(Data to process Opens)

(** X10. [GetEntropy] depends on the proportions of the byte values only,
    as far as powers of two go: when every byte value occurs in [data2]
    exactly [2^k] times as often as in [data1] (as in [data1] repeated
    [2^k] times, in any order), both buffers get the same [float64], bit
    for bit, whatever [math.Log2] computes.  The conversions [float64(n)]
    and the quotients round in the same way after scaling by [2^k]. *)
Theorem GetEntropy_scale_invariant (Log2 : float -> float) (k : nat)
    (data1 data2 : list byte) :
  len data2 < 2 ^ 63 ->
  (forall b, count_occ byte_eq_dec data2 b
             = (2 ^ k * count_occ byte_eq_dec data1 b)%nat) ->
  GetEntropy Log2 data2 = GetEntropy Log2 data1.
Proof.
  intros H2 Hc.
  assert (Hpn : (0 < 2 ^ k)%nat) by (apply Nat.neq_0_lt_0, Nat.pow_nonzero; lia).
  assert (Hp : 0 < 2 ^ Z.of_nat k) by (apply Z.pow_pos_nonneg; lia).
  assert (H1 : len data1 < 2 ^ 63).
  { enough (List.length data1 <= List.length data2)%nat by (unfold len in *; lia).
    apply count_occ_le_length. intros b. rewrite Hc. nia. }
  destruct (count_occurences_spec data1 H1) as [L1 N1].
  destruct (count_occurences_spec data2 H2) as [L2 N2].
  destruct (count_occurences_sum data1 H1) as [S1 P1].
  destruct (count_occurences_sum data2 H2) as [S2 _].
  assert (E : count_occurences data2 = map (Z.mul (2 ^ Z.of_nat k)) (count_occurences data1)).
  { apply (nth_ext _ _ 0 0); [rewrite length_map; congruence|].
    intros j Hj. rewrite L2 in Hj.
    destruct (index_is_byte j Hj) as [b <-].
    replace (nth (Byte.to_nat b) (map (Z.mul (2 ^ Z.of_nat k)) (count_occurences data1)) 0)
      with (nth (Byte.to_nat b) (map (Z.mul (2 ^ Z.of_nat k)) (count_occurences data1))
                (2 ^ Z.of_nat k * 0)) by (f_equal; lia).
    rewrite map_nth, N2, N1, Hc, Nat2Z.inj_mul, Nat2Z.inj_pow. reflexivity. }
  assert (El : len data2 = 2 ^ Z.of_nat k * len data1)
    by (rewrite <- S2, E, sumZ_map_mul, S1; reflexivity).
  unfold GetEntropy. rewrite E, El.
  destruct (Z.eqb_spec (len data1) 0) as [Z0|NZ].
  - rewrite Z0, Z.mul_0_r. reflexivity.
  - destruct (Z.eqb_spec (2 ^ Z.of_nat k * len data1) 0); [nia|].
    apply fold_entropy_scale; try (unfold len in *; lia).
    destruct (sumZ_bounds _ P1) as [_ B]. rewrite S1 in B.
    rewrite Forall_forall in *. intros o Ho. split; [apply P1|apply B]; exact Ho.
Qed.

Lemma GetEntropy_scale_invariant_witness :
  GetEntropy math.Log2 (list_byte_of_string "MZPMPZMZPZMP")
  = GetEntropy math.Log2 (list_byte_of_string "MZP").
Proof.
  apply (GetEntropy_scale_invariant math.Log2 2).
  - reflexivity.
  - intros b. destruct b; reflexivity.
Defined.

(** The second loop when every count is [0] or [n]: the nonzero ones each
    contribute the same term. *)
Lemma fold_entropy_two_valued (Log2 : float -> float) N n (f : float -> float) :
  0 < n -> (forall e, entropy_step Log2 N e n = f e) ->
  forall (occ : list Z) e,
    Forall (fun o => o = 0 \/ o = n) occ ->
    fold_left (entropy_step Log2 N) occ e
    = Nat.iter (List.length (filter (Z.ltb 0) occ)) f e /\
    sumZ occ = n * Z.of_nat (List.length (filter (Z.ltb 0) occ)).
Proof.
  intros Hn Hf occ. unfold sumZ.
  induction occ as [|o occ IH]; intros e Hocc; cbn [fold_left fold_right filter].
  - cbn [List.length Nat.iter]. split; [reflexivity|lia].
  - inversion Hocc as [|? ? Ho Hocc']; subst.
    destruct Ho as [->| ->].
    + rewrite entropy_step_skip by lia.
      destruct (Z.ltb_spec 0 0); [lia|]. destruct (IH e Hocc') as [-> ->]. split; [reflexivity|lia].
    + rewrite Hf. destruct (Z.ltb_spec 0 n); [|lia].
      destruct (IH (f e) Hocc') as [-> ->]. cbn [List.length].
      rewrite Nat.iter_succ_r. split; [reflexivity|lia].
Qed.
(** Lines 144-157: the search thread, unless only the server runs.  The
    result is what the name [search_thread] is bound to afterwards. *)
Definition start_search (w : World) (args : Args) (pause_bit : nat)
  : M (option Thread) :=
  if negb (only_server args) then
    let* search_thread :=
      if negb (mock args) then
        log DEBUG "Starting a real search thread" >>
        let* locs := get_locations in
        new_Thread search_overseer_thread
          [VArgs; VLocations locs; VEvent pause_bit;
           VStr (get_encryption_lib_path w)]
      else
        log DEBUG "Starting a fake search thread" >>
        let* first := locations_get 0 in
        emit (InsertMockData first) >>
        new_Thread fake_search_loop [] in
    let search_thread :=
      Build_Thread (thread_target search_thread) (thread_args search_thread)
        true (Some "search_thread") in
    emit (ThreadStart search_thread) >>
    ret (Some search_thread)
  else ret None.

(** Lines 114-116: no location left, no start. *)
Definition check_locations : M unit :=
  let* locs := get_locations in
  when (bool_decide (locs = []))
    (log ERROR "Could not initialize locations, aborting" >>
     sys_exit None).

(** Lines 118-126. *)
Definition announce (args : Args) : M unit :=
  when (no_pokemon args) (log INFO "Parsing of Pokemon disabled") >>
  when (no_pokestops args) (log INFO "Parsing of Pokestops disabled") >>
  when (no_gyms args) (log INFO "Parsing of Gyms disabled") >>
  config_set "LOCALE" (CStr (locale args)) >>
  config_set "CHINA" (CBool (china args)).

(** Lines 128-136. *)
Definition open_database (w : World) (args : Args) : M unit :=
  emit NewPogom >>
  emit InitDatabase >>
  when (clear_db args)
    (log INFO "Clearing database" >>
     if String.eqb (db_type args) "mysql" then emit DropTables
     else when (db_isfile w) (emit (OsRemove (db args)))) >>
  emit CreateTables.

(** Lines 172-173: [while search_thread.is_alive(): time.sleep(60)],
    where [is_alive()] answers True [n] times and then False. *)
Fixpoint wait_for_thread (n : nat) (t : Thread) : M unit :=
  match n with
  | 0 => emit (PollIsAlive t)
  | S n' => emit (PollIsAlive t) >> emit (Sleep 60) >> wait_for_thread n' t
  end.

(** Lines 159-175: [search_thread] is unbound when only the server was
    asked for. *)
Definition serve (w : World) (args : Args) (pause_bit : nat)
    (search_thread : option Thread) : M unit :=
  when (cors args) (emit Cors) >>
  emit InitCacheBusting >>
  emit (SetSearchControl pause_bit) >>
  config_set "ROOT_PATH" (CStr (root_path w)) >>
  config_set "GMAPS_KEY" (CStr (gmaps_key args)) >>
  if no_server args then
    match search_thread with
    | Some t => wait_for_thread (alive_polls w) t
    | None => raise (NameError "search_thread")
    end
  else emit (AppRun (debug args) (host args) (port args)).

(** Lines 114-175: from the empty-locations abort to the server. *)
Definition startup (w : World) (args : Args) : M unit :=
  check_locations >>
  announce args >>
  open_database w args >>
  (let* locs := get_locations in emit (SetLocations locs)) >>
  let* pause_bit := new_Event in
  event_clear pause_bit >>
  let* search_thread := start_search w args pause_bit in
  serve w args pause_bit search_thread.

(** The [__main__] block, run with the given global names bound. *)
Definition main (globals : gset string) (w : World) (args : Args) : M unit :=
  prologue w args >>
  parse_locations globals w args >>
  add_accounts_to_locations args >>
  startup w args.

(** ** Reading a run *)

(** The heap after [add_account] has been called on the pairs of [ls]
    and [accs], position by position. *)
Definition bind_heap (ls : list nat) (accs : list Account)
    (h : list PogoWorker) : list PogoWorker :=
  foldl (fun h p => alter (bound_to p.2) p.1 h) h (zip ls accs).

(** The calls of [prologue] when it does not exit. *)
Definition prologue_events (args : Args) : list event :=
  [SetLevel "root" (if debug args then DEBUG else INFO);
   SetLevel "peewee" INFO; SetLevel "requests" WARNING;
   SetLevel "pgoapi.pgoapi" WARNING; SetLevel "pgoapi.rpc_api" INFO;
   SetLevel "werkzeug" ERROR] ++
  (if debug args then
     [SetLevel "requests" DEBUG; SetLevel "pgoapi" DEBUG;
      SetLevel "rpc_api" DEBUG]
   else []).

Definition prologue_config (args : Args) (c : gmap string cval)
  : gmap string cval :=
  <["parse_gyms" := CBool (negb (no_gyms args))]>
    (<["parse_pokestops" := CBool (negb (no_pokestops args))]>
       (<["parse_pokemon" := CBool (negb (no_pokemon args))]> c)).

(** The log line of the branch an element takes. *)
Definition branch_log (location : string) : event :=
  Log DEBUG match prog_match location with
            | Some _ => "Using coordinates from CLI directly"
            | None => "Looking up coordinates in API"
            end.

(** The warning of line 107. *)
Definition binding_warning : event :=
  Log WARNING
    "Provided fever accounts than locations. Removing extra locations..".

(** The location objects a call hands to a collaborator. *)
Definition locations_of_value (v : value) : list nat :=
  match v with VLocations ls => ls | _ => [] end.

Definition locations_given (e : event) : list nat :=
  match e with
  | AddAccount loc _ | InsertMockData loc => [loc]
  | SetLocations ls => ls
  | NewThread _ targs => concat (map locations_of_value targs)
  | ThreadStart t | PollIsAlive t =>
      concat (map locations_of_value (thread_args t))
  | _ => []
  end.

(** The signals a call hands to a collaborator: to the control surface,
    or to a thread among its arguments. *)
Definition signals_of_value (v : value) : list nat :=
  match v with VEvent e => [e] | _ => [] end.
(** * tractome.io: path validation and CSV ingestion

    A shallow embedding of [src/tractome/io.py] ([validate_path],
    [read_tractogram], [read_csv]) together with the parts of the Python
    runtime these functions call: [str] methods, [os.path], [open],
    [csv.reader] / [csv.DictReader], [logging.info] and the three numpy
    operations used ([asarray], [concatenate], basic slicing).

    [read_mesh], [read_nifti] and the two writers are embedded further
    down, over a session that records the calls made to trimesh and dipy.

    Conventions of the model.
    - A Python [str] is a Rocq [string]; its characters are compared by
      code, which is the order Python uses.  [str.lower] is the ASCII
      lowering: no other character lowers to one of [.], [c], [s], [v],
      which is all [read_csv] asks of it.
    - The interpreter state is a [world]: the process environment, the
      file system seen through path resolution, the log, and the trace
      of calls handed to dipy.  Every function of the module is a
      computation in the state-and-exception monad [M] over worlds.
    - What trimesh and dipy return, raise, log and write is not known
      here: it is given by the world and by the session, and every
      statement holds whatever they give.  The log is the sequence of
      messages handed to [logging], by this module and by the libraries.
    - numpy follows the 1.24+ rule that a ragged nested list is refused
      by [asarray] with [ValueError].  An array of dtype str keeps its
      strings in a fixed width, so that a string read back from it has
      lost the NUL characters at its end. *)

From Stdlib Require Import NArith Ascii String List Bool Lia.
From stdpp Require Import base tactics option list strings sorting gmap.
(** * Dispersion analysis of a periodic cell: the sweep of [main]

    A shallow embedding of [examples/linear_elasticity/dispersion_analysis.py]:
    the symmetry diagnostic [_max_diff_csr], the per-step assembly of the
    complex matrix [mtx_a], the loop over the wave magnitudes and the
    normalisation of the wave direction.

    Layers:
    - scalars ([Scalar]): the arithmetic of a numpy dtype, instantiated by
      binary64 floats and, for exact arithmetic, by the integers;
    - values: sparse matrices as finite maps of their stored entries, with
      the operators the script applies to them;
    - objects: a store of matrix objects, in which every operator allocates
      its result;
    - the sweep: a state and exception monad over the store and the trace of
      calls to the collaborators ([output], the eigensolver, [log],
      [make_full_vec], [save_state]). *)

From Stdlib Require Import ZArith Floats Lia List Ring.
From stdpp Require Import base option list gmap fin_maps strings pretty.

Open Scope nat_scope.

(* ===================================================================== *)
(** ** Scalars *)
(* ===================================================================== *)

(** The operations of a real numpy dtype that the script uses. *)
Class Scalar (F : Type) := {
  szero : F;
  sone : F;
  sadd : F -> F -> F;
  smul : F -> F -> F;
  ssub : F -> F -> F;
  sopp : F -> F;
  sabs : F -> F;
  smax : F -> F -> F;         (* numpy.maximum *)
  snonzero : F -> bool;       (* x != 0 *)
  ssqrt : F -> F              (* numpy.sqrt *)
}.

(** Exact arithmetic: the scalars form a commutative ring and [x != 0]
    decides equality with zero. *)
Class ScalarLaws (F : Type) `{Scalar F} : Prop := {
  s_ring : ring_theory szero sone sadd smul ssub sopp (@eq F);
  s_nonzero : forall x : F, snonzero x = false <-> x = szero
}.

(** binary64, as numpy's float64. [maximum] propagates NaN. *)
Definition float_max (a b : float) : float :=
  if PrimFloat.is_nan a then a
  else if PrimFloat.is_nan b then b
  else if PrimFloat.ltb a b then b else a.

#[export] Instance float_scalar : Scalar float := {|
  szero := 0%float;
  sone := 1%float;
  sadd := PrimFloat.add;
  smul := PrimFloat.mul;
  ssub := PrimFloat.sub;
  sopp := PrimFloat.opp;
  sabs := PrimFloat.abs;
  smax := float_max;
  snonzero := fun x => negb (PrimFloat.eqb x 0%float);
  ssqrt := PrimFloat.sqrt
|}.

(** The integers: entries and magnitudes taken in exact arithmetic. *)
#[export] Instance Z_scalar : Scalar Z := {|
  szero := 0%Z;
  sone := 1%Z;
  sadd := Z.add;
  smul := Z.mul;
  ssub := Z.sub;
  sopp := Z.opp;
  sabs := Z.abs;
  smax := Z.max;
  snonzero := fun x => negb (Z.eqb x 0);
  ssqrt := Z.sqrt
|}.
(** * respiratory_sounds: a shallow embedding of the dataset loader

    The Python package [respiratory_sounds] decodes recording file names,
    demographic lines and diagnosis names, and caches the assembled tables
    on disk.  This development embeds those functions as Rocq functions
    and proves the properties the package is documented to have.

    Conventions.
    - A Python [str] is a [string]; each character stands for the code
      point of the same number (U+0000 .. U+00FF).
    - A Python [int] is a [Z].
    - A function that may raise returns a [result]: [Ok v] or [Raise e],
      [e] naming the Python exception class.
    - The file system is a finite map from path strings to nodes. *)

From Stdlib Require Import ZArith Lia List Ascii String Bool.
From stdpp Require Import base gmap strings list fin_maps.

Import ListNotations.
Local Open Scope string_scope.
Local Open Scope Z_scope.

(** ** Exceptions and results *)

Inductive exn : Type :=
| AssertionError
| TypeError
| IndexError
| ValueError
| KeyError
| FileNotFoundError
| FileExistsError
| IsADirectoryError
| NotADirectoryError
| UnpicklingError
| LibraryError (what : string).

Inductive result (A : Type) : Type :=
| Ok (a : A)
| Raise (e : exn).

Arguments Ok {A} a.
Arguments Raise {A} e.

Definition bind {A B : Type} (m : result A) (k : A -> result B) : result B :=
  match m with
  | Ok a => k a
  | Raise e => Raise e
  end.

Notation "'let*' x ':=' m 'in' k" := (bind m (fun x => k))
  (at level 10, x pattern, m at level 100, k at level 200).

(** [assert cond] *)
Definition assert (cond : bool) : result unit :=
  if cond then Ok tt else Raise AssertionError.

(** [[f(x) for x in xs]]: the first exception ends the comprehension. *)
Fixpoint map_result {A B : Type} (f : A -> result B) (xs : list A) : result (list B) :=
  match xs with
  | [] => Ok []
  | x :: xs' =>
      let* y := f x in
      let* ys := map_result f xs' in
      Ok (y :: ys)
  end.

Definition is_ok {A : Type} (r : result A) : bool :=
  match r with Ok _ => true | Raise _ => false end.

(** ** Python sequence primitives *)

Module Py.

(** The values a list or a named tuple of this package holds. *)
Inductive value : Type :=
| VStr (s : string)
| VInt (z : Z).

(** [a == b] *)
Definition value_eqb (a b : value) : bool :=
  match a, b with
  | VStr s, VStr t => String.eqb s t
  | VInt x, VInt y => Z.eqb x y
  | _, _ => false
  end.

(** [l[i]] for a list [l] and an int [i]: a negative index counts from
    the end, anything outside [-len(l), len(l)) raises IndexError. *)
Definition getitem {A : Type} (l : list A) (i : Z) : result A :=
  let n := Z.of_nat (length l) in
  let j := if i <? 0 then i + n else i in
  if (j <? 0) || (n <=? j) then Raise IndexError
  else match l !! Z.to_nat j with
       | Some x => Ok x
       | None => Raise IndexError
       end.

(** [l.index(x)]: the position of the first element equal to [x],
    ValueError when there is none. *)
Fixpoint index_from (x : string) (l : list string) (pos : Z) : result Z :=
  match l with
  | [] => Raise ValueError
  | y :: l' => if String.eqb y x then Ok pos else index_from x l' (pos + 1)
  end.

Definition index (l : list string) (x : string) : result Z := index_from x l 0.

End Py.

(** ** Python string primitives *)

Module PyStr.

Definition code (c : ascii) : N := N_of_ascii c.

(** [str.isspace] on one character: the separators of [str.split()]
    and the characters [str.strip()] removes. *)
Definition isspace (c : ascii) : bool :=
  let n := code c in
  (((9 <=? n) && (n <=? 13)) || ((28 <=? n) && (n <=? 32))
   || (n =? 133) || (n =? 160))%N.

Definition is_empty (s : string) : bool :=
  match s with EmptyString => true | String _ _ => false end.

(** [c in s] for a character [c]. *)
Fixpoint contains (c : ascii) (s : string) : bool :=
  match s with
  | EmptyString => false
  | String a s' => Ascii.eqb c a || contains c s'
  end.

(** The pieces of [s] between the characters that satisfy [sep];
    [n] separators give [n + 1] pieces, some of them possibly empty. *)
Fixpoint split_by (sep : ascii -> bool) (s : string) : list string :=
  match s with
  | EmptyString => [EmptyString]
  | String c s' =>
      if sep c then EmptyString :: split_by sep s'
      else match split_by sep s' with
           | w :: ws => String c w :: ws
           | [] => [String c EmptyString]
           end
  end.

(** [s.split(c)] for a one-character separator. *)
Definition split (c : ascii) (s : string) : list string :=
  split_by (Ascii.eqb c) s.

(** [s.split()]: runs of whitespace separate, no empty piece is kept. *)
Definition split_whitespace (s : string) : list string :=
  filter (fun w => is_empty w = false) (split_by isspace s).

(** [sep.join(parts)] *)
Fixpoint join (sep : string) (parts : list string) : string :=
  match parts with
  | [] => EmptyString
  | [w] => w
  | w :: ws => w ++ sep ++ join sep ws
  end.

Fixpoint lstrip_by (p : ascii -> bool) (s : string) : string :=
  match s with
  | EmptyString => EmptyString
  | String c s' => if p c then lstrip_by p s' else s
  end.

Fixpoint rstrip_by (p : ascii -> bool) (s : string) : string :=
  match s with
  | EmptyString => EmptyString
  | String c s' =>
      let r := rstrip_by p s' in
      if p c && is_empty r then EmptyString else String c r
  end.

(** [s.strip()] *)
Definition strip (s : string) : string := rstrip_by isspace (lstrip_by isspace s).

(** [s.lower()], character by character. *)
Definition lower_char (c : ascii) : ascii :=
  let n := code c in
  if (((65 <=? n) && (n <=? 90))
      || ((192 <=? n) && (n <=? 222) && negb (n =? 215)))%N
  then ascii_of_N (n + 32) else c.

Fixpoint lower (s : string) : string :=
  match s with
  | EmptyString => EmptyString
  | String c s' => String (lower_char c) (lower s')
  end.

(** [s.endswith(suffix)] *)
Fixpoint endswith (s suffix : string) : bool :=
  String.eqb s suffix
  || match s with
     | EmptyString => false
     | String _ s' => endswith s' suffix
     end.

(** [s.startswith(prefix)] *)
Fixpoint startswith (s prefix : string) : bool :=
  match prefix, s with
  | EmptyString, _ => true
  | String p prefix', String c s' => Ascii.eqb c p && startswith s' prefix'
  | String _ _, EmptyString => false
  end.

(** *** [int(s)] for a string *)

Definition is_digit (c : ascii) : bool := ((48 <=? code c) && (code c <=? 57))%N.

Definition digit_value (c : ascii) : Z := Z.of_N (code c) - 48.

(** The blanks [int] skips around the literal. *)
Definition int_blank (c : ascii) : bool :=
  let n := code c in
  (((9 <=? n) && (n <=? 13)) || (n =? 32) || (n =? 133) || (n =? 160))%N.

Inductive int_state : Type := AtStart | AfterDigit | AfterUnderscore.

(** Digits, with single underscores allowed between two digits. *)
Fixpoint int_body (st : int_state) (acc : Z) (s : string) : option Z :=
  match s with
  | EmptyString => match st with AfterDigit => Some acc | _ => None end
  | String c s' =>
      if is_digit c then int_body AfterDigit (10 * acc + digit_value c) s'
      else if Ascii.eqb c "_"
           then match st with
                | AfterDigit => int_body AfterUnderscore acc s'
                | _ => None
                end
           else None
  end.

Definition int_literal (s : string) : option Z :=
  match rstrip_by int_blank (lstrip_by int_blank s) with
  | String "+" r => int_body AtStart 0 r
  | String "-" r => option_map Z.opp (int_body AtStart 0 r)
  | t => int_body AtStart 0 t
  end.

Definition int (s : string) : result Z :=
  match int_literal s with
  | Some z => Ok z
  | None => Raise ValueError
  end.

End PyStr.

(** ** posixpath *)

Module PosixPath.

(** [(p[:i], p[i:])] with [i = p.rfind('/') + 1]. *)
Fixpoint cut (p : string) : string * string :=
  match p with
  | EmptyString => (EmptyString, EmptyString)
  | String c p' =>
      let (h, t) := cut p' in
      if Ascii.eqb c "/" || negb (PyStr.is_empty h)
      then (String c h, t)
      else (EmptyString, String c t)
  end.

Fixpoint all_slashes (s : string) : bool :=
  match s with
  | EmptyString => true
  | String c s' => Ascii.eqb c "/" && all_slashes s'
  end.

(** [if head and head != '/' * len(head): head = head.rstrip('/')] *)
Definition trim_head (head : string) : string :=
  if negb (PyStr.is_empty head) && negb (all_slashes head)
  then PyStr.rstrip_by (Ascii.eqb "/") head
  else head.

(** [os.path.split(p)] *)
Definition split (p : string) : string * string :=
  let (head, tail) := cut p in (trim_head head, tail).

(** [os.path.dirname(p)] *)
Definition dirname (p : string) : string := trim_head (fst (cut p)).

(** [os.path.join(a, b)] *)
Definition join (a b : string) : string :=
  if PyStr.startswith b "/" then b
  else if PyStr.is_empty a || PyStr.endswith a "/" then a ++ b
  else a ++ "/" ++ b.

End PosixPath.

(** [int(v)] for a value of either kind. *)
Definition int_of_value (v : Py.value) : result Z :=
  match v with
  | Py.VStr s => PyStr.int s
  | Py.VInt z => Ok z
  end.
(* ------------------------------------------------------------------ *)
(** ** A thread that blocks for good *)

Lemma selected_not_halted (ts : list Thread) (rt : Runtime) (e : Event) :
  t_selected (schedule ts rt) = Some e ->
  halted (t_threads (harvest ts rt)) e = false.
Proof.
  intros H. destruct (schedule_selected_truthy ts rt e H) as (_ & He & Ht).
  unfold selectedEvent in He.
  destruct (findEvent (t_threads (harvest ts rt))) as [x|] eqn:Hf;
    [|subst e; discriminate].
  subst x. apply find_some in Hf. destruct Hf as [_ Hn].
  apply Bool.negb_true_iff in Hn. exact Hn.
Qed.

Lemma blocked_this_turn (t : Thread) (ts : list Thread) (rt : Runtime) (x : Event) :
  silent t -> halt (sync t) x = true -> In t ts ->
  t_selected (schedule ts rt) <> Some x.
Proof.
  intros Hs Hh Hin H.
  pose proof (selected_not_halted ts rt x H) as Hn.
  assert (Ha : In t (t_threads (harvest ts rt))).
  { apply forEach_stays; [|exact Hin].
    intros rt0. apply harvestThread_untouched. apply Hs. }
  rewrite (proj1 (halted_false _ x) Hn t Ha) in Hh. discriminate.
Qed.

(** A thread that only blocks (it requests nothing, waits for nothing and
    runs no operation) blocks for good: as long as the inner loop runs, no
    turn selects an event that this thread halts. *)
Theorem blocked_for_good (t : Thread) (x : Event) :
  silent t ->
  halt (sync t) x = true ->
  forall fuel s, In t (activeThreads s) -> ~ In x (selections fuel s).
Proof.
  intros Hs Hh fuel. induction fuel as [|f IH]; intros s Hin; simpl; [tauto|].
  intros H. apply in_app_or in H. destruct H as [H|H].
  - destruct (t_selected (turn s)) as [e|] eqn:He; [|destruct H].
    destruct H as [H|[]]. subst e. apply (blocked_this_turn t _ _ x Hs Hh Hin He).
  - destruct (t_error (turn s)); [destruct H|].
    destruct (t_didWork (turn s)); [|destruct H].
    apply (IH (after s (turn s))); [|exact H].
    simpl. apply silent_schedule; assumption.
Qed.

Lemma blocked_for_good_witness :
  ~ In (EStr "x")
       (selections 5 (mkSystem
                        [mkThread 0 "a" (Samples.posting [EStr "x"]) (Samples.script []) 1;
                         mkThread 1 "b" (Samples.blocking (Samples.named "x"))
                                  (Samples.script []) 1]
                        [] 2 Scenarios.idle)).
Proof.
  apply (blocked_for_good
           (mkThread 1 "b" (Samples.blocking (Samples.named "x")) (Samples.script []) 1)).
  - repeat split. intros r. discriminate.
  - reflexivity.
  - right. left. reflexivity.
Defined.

(Data to process Closes)

● Assigned task
From the line holding "(search_thread : option" to the line holding "(negb (no_gyms args))]>", inclusive, restate each line above exactly as written.

● Response area
    (search_thread : option Thread) : M unit :=
  when (cors args) (emit Cors) >>
  emit InitCacheBusting >>
  emit (SetSearchControl pause_bit) >>
  config_set "ROOT_PATH" (CStr (root_path w)) >>
  config_set "GMAPS_KEY" (CStr (gmaps_key args)) >>
  if no_server args then
    match search_thread with
    | Some t => wait_for_thread (alive_polls w) t
    | None => raise (NameError "search_thread")
    end
  else emit (AppRun (debug args) (host args) (port args)).

(** Lines 114-175: from the empty-locations abort to the server. *)
Definition startup (w : World) (args : Args) : M unit :=
  check_locations >>
  announce args >>
  open_database w args >>
  (let* locs := get_locations in emit (SetLocations locs)) >>
  let* pause_bit := new_Event in
  event_clear pause_bit >>
  let* search_thread := start_search w args pause_bit in
  serve w args pause_bit search_thread.

(** The [__main__] block, run with the given global names bound. *)
Definition main (globals : gset string) (w : World) (args : Args) : M unit :=
  prologue w args >>
  parse_locations globals w args >>
  add_accounts_to_locations args >>
  startup w args.

(** ** Reading a run *)

(** The heap after [add_account] has been called on the pairs of [ls]
    and [accs], position by position. *)
Definition bind_heap (ls : list nat) (accs : list Account)
    (h : list PogoWorker) : list PogoWorker :=
  foldl (fun h p => alter (bound_to p.2) p.1 h) h (zip ls accs).

(** The calls of [prologue] when it does not exit. *)
Definition prologue_events (args : Args) : list event :=
  [SetLevel "root" (if debug args then DEBUG else INFO);
   SetLevel "peewee" INFO; SetLevel "requests" WARNING;
   SetLevel "pgoapi.pgoapi" WARNING; SetLevel "pgoapi.rpc_api" INFO;
   SetLevel "werkzeug" ERROR] ++
  (if debug args then
     [SetLevel "requests" DEBUG; SetLevel "pgoapi" DEBUG;
      SetLevel "rpc_api" DEBUG]
   else []).

Definition prologue_config (args : Args) (c : gmap string cval)
  : gmap string cval :=
  <["parse_gyms" := CBool (negb (no_gyms args))]>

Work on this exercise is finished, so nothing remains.